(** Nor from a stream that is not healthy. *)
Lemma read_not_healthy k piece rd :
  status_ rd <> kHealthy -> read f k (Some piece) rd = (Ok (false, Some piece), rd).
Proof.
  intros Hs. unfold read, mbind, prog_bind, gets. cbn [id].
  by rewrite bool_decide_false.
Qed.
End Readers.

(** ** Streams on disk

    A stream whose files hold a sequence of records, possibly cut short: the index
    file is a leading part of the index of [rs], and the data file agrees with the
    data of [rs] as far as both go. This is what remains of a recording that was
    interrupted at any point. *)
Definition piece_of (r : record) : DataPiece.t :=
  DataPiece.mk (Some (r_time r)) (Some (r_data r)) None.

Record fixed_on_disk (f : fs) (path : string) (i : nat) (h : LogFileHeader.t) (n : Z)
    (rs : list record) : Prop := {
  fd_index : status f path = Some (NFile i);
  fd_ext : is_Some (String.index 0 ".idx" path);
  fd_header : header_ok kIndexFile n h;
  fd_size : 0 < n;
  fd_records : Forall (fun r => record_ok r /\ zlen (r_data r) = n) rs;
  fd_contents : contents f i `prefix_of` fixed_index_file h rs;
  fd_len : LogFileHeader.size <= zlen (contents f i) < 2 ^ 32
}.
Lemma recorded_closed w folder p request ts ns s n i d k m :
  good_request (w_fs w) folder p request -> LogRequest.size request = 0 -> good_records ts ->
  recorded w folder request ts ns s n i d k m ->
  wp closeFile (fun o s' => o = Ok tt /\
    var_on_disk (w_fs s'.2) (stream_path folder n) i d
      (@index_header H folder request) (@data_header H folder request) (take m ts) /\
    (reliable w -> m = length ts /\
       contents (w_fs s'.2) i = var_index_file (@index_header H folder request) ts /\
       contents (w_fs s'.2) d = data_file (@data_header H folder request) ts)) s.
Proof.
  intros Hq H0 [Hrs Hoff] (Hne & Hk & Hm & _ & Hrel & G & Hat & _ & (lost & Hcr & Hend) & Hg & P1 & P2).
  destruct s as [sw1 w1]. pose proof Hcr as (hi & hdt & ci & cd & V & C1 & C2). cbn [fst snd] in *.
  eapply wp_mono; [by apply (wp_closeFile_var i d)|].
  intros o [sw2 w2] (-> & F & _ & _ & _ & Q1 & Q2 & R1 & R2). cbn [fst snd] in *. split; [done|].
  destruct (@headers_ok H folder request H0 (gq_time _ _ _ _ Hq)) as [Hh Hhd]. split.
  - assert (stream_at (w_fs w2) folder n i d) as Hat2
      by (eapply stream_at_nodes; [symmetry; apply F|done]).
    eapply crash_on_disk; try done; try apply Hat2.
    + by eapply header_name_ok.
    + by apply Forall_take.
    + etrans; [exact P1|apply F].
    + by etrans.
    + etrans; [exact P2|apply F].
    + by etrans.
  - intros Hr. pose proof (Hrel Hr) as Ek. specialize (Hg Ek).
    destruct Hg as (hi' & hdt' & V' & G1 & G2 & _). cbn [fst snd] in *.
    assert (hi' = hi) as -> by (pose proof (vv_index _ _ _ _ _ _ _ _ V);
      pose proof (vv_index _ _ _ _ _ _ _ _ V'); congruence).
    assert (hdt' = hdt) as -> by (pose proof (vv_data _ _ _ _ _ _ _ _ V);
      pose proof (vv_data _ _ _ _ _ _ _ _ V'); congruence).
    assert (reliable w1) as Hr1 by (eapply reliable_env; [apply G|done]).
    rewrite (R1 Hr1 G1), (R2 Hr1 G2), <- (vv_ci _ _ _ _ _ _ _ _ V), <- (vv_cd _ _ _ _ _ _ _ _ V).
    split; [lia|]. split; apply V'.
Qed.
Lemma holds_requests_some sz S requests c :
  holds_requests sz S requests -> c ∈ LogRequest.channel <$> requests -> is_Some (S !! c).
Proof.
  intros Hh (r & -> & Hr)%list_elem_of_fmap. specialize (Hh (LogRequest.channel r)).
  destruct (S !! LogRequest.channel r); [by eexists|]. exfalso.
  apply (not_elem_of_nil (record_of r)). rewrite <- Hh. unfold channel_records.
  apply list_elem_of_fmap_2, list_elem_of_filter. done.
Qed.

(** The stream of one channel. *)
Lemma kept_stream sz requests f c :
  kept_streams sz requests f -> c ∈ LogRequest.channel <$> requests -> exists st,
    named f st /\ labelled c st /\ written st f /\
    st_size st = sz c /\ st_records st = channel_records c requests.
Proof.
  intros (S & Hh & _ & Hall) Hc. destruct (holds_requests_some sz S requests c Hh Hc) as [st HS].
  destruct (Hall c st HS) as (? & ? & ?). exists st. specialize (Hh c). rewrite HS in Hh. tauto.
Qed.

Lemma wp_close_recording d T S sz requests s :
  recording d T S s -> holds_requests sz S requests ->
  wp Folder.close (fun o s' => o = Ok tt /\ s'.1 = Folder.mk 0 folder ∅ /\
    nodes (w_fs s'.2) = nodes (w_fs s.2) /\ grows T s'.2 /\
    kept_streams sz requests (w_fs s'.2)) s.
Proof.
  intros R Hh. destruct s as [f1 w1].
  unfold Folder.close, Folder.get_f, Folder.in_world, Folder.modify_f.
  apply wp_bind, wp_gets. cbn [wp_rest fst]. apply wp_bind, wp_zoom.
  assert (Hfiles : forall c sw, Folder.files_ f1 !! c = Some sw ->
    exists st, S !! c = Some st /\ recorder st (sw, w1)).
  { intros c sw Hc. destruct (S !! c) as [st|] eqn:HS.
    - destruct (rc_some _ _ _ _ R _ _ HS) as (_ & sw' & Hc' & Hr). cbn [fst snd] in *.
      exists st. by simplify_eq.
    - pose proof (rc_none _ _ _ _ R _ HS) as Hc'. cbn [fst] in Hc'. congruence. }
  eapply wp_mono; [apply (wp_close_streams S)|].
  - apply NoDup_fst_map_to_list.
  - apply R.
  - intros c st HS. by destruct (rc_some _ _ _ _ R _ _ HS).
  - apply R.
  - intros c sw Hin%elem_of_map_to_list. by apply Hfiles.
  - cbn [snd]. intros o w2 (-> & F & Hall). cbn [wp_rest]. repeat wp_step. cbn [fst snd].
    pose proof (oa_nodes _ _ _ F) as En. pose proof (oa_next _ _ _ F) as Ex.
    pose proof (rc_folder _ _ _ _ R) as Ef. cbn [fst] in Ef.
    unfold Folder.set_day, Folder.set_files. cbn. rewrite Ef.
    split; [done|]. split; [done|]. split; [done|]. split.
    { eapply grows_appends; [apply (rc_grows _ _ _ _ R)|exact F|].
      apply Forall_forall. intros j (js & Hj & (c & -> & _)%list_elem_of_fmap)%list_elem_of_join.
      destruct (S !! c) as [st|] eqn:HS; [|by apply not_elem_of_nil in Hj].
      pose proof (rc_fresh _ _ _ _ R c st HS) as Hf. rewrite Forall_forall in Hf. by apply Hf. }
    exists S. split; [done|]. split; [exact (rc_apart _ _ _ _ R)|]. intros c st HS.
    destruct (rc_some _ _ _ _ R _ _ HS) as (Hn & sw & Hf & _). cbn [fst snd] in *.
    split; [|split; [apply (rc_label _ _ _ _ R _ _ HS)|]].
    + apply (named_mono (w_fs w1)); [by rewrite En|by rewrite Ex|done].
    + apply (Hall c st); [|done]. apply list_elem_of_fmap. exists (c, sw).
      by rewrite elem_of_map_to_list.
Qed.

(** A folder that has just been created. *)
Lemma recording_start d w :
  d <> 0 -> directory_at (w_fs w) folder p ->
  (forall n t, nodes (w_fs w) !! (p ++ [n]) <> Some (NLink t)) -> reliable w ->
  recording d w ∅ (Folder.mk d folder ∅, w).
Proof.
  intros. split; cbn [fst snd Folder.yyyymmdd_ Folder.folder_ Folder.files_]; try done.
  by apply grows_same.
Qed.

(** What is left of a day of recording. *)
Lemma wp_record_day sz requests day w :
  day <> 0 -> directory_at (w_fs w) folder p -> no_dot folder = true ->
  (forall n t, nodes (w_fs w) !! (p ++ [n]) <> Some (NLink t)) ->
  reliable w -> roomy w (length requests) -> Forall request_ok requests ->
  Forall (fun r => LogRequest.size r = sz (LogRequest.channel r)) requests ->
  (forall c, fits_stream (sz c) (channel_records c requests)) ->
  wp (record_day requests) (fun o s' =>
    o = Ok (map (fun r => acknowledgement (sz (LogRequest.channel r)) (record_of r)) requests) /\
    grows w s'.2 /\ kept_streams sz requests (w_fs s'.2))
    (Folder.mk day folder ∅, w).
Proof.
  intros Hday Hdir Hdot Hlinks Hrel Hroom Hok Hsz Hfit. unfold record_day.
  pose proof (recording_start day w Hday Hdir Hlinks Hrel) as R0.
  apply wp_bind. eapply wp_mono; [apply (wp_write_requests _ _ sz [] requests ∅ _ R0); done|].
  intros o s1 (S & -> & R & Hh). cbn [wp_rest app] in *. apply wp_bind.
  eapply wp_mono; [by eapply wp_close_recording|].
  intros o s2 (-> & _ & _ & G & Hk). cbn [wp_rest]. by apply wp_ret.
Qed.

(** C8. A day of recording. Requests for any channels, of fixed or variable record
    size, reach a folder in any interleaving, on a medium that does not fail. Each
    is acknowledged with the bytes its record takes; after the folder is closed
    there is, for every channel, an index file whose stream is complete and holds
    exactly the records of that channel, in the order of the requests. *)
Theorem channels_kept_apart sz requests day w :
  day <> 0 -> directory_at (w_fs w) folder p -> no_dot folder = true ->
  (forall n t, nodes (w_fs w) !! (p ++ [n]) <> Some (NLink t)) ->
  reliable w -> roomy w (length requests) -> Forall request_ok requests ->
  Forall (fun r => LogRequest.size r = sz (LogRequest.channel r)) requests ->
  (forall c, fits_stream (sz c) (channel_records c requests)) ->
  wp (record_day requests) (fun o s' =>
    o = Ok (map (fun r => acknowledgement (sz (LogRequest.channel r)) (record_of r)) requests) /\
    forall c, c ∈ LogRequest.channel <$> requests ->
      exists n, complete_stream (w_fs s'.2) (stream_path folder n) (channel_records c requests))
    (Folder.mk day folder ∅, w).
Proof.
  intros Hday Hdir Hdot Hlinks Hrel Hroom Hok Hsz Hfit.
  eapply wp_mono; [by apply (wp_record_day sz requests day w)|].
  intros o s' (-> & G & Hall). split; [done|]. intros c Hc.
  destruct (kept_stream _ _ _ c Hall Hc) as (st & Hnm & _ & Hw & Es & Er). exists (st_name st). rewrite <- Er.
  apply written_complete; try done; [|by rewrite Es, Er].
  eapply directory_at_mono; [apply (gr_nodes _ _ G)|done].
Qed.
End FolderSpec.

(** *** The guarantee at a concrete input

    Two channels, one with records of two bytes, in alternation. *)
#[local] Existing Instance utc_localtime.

▶ _WORK TO COMPLETE_
Please output the lines of the listing above that fall in the stretch from the one with "split; [lia|]. split; apply V'." through the one with "Folder.get_f, Folder.in_world, Folder.modify_f.", exactly and only those.

▶ _RESULT_
    split; [lia|]. split; apply V'.
Qed.
Lemma holds_requests_some sz S requests c :
  holds_requests sz S requests -> c ∈ LogRequest.channel <$> requests -> is_Some (S !! c).
Proof.
  intros Hh (r & -> & Hr)%list_elem_of_fmap. specialize (Hh (LogRequest.channel r)).
  destruct (S !! LogRequest.channel r); [by eexists|]. exfalso.
  apply (not_elem_of_nil (record_of r)). rewrite <- Hh. unfold channel_records.
  apply list_elem_of_fmap_2, list_elem_of_filter. done.
Qed.

(** The stream of one channel. *)
Lemma kept_stream sz requests f c :
  kept_streams sz requests f -> c ∈ LogRequest.channel <$> requests -> exists st,
    named f st /\ labelled c st /\ written st f /\
    st_size st = sz c /\ st_records st = channel_records c requests.
Proof.
  intros (S & Hh & _ & Hall) Hc. destruct (holds_requests_some sz S requests c Hh Hc) as [st HS].
  destruct (Hall c st HS) as (? & ? & ?). exists st. specialize (Hh c). rewrite HS in Hh. tauto.
Qed.

Lemma wp_close_recording d T S sz requests s :
  recording d T S s -> holds_requests sz S requests ->
  wp Folder.close (fun o s' => o = Ok tt /\ s'.1 = Folder.mk 0 folder ∅ /\
    nodes (w_fs s'.2) = nodes (w_fs s.2) /\ grows T s'.2 /\
    kept_streams sz requests (w_fs s'.2)) s.
Proof.
  intros R Hh. destruct s as [f1 w1].
  unfold Folder.close, Folder.get_f, Folder.in_world, Folder.modify_f.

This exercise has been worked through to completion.